Когда Никодим (что бывало, впрочем, нечасто) задумывался об аллегории их союза или когда ему попадалась в блестящем журнале, где рекламы было больше, чем иллюстраций, а последние совокупным объемом значительно превышали текст, слащавая история о счастливом браке, всегда представлял одну и ту же картину – двух осьминогов, сплетенных в объятии, – и только теперь, задним числом, он сообразил, что это было рассуждение вполне в отцовском вкусе. Несмотря на заведомую статичность изображения, ему показалось, что приблизительно с зимы осьминожьи объятия стали ослабевать. У них была любимая игра в ассоциации: когда молчаливый завтрак (оба не терпели ранних пробуждений) прерывался случайной репликой, другой обязан был немедленно спросить: «Почему ты так сказала?» (или «сказал»), чтобы вытащить на свет всю цепочку алогично сцепленных друг с другом мыслей, демонтировать фрагмент умственного механизма.

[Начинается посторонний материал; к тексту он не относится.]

Definition unlink (p : string) (w : t) : option t :=
  match assoc (filepath.Clean p) (disk w) with
  | Some _ => Some (mk (remove (filepath.Clean p) (disk w)) (dirs w) (objects w))
  | None => None
  end.

Definition put_object (b k : string) (body : option string) (w : t) : option t :=
  Some (mk (disk w) (dirs w) (set (b, k) (default EmptyString body) (objects w))).

Definition delete_object (b k : string) (w : t) : option t :=
  Some (mk (disk w) (dirs w) (remove (b, k) (objects w))).

Definition list_objects (b prefix : string) (w : t) : list (list s3_Object) * bool :=
  ([omap (fun e => if bool_decide (e.1.1 = b) && HasPrefix e.1.2 prefix
                   then Some (mkObject e.1.2 (Z.of_nat (String.length e.2)) 0)
                   else None) (objects w)], true).

#[global] Instance backend : Backend t := {|
  os_Stat := stat;
  os_Lstat := stat;
  ioutil_ReadDir := read_dir;
  os_Open p w := assoc (filepath.Clean p) (disk w);
  os_Create := create;
  io_Copy := copy;
  os_Remove := unlink;
  s3_PutObject := put_object;
  s3_DeleteObject := delete_object;
  s3_ListObjectsV2Pages := list_objects;
|}.

#[global] Instance map_range : MapRange := {|
  range := map_to_list;
  range_perm m := reflexivity (map_to_list m);
|}.

(** A directory [/src] with the files [a] (ten bytes) and [b] (five bytes). *)
Definition src_dir : FileInfo := mkFileInfo "src" 0 true 0.
Definition dst_dir : FileInfo := mkFileInfo "dst" 0 true 0.

Definition file_a : file.t :=
  file.mk "a" "/src" 0 10 (ObjFileInfo (mkFileInfo "a" 10 false 0)).
Definition file_b : file.t :=
  file.mk "b" "/src" 0 5 (ObjFileInfo (mkFileInfo "b" 5 false 0)).
Definition dst_b : file.t :=
  file.mk "b" "/dst" 0 5 (ObjFileInfo (mkFileInfo "b" 5 false 0)).
Definition dst_c : file.t :=
  file.mk "c" "/dst" 0 1 (ObjFileInfo (mkFileInfo "c" 1 false 0)).

Definition source_loc (manifest : gmap string file.t) : location.t :=
  location.mk (SvcFileInfo src_dir) EmptyString "/src" manifest Source results1.

(** The destination as a directory [/dst] and as a bucket. *)
Definition dir_loc (manifest : gmap string file.t) : location.t :=
  location.mk (SvcFileInfo dst_dir) EmptyString "/dst" manifest Destination null.
Definition s3_loc (manifest : gmap string file.t) : location.t :=
  location.mk SvcS3 "bucket" "s3://bucket/" manifest Destination null.

Definition the_world : t :=
  mk [("/src/a", "0123456789"); ("/src/b", "01234"); ("/dst/b", "43210"); ("/dst/c", "9")]
     ["/src"; "/dst"]
     [(("bucket", "/b"), "43210"); (("bucket", "/c"), "9")].

Definition machine_of (source destination : location.t) : machine t :=
  mkMachine false false (mkStore source destination) [] the_world [].

(** The scenario of the specification: the source holds [a] and [b], the
    destination holds [b] with the same size and [c]. *)
Definition A : gmap string file.t := {[ "/a" := file_a; "/b" := file_b ]}.
Definition B : gmap string file.t := {[ "/b" := dst_b; "/c" := dst_c ]}.

Definition to_directory : machine t := machine_of (source_loc A) (dir_loc B).
Definition to_bucket : machine t := machine_of (source_loc A) (s3_loc B).

Definition flags (delete : bool) : cli.Context := cli.mk false false delete false.

(** A new process in the world an earlier one has left. *)
Definition restart (source destination : location.t) (m : machine t) : machine t :=
  mkMachine false false (mkStore source destination) [] (world m) [].

(** The same directories before anything was listed. *)
Definition unlisted : machine t := machine_of (source_loc ∅) (dir_loc ∅).

(** What [os.Stat] reports for [/src/a]. *)
Definition stat_a : FileInfo := mkFileInfo "a" 10 false 0.

End Toy.

(** ** Where the backends keep an object

    What [Put] writes and what [Delete] removes at a location, as one change
    of the world; [None] when the collaborator reports an error or the
    location has no service the methods handle. *)
Section Backend_effects.
Context {W : Type} `{!Backend W}.

Definition backend_delete (loc : location.t) (key : string) (w : W) : option W :=
  match location.Service loc with
  | SvcS3 => s3_DeleteObject (location.Bucket loc) key w
  | SvcFileInfo _ => os_Remove (join (location.Path loc) key) w
  | SvcOther => None
  end.

(** The bytes [f.Open()] yields: [Some None] is the nil reader. *)
Definition opened (f : file.t) (w : W) : option (option string) :=
  match file.Object f with
  | ObjFileInfo _ => Some <$> os_Open (join (file.Path f) (file.Name f)) w
  | _ => Some None
  end.

Definition backend_put (loc : location.t) (key : string) (f : file.t) (w : W) : option W :=
  match opened f w, location.Service loc with
  | Some reader, SvcS3 => s3_PutObject (location.Bucket loc) key reader w
  | Some (Some content), SvcFileInfo _ =>
      w' ← os_Create (join (location.Path loc) key) w;
      io_Copy (join (location.Path loc) key) content w'
  | _, _ => None
  end.

End Backend_effects.

(** What a completed [Put] does to the manifest of a location with the given
    service: the branch for a bucket stores the file under the key, the
    branch for a directory has no such statement. *)
Definition Put_Manifest (svc : service) (key : string) (f : file.t)
    (manifest : gmap string file.t) : gmap string file.t :=
  match svc with
  | SvcS3 => <[key := f]> manifest
  | _ => manifest
  end.

(** The file [constructFile] makes of an event whose path [os.Stat] finds. *)
Definition event_file (name : string) (fi : FileInfo) : file.t :=
  {| file.Name := filepath.Base name;
     file.Path := filepath.Dir name;
     file.LastModified := 0;
     file.Size := 0;
     file.Object := ObjFileInfo fi |}.

(** The machine after a call of [Put] on the location [loc] at [l] that
    completes and leaves the world [w'], and the same for [Delete]. *)
Definition after_Put {W} (l : ptr) (loc : location.t) (key : string) (f : file.t)
    (w' : W) (m : machine W) : machine W :=
  mkMachine (noop m) (recurse m)
    (assign l (location.with_Manifest (Put_Manifest (location.Service loc) key f) loc)
       (heap m))
    (watched m) w' (calls m ++ [CallPut l key f]).

Definition after_Delete {W} (l : ptr) (loc : location.t) (key : string)
    (w' : W) (m : machine W) : machine W :=
  mkMachine (noop m) (recurse m)
    (assign l (location.with_Manifest (delete key) loc) (heap m))
    (watched m) w' (calls m ++ [CallDelete l key]).

(** ** What the reconciliation decides

    An entry of the source is pushed when the destination has no entry for
    its key or one of another size; an entry of the destination is pruned
    when the source has no entry for its key. *)
Definition needs_put (B : gmap string file.t) (entry : string * file.t) : bool :=
  match B !! entry.1 with
  | None => true
  | Some destF => bool_decide (file.Size entry.2 ≠ file.Size destF)
  end.

Definition needs_delete (A : gmap string file.t) (entry : string * file.t) : bool :=
  bool_decide (A !! entry.1 = None).

(** The manifest of a destination with service [svc] along the first loop,
    and the calls the loop makes. *)
Definition put_step (svc : service) (B : gmap string file.t)
    (entry : string * file.t) : gmap string file.t :=
  if needs_put B entry then Put_Manifest svc entry.1 entry.2 B else B.

Definition put_call (destination : ptr) (B : gmap string file.t)
    (entry : string * file.t) : option call :=
  if needs_put B entry then Some (CallPut destination entry.1 entry.2) else None.

Fixpoint put_calls (svc : service) (destination : ptr) (B : gmap string file.t)
    (entries : list (string * file.t)) : list call :=
  match entries with
  | [] => []
  | entry :: entries' =>
      (if needs_put B entry then [CallPut destination entry.1 entry.2] else [])
      ++ put_calls svc destination (put_step svc B entry) entries'
  end.

(** The same for the second loop. *)
Definition delete_step (A B : gmap string file.t)
    (entry : string * file.t) : gmap string file.t :=
  if needs_delete A entry then delete entry.1 B else B.

Definition delete_call (destination : ptr) (A : gmap string file.t)
    (entry : string * file.t) : option call :=
  if needs_delete A entry then Some (CallDelete destination entry.1) else None.

Definition delete_calls (destination : ptr) (A : gmap string file.t)
    (entries : list (string * file.t)) : list call :=
  omap (delete_call destination A) entries.

(** ** The variable [noop]

    A computation does not consult [noop] when a change of the variable
    before it runs shows in nothing but the variable afterwards. *)
Definition oblivious {W A} (c : M W A) : Prop :=
  forall (b : bool) (m : machine W),
    c (with_noop b m) = (fst (c m), with_noop b (snd (c m))).

(** The command line [c] with the flag [noop] given or not. *)
Definition with_noop_flag (flag : bool) (c : cli.Context) : cli.Context :=
  cli.mk flag (cli.recursive_flag c) (cli.delete_flag c) (cli.one_time_flag c).

(** The command [sync] from its hook [Before] on. *)
Definition command {W} `{!Backend W} `{!MapRange} (c : cli.Context) (depth : nat)
    (source destination : ptr) (events : list fsnotify.Event) : M W unit :=
  bind (Before c) (fun _ => sync c depth source destination events).

(** ** Keys in canonical form

    A name is plain when it is a path element that [Clean] keeps: not empty,
    without a separator, and neither [.] nor [..].  A rooted key is a
    sequence of plain names, each behind a separator, as in [/foo/bar]. *)
Definition plain_name (n : list ascii) : Prop :=
  n <> [] /\ Forall (fun c => c <> slash) n /\ n <> [dot] /\ n <> [dot; dot].

Definition rooted_path (names : list (list ascii)) : list ascii :=
  concat (map (cons slash) names).

Definition rooted_key (names : list (list ascii)) : string :=
  String.string_of_list_ascii (rooted_path names).

(** ** Statements of the specification the program does not meet as written

    Each is kept as a proposition, so that the program can be compared with
    it. *)


(** "[written] ... both end in the same put+manifest-update outcome": the
    same calls reach the destination and the source manifest ends with the
    same entry for the key. *)
Definition written_same_as_created : Prop :=
  forall (W : Type) (B : Backend W) (m : machine W) l loc key name,
    deref l (heap m) = Some loc ->
    location.Type_ loc = Source ->
    let created := snd (handleEvent l key (fsnotify.mkEvent name fsnotify.Create) m) in
    let written := snd (handleEvent l key (fsnotify.mkEvent name fsnotify.Write) m) in
    calls created = calls written /\
    manifest_at l created !! key = manifest_at l written !! key.

(** "Joining a Location's root with a relative key [and] deriving the
    relative key back ... yields the original key unchanged", for the
    derivation of the watcher and of the two builders. *)
Definition key_round_trip : Prop :=
  forall root key : string,
    watchKey root (join root key) = key /\
    dirKey root (join root key) = key /\
    s3Key root (join root key) = key.

(** ** What a computation leaves alone

    [within R c]: however [c] ends, the machine it leaves is related by [R]
    to the machine it started in.  The relations below say what a method may
    have changed. *)
Definition within {W A} (R : relation (machine W)) (c : M W A) : Prop :=
  forall m, R m (snd (c m)).

(** Two values of a location that differ in the manifest at most. *)
Definition same_but_Manifest (loc loc' : location.t) : Prop :=
  loc' = location.with_Manifest (fun _ => location.Manifest loc') loc.

(** Two stores whose locations are related, pointer by pointer. *)
Definition stores_related (rel : ptr -> relation location.t) (h h' : store) : Prop :=
  forall p, option_Forall2 (rel p) (deref p h) (deref p h').

(** The location at [l] may differ in its manifest, the other one is the
    same. *)
Definition but_Manifest_of (l p : ptr) : relation location.t :=
  if decide (p = l) then same_but_Manifest else eq.

(** Nothing has changed but the manifest of the location at [l]: the world,
    the calls, the watches, the package variables and the other location are
    the same. *)
Definition lists_only {W} (l : ptr) (m m' : machine W) : Prop :=
  world m' = world m /\ calls m' = calls m /\ watched m' = watched m /\
  noop m' = noop m /\ recurse m' = recurse m /\
  stores_related (but_Manifest_of l) (heap m) (heap m').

Оказывалось, что замечание Вероники о Китае имело своим источником беглый взгляд на иссякающую баночку с медом: где мед, там и пчелы (это понятно), потом она подумала о птицах, питающихся пчелами, потом об их ежегодных миграциях на юг, о зашитых в память маршрутах, о высоких горах на пути, о том, как, должно быть, странным для альпиниста, медленно замерзающего где-нибудь в ледниках Гиндукуша, окажется увидеть изможденную, но вполне живую ласточку, пролетающую в Сычуань, где ее гнездо послужит деликатесом для местного толстосума.
Восстанавливая, уже в одиночку, череду событий, приведшую к их нынешнему охлаждению, Никодим вел отсчет от январского вечера минувшей зимы. Они шли вдвоем на художественную выставку одного из Вероникиных приятелей: Никодим, угрюмый домосед, не терпевший холода примерно в той же степени, что и богемы, направлялся туда нехотя, в отличие от спутницы, которая, напротив, находила в развлечениях подобного рода особенный вкус, сродни, может быть, удовольствию от чтения современного романа, в котором на бесстыже торчащие ребра сюжета хамски натянута прогрессивная шкура идеологии, оммаж седобородым законодателям вкусов из «Современного мира» – так что любование прямолинейностью сочинителя проносит читателя по ту сторону наслаждения. Они шли в районе Сретенки, по плохо освещенным дворам, нужно было обойти небольшую краснокирпичную церковку, остававшуюся здесь с тех недавних времен, когда местные кварталы служили главным в Москве гнездом разврата: очевидно, скромность ее вида и неброскость местоположения были компромиссом между прямым обличением доходного порока и полным оставлением паствы без окормления. Вероника пошутила на предмет того, что, учитывая место, храм правильнее освятить в честь Марии Магдалины, – и буквально в этот момент земля у нее ушла из-под ног, и, поскользнувшись на невидимом, прикрытом снегом ледяном пятне, она, вскрикнув, упала навзничь и проехала на спине несколько метров.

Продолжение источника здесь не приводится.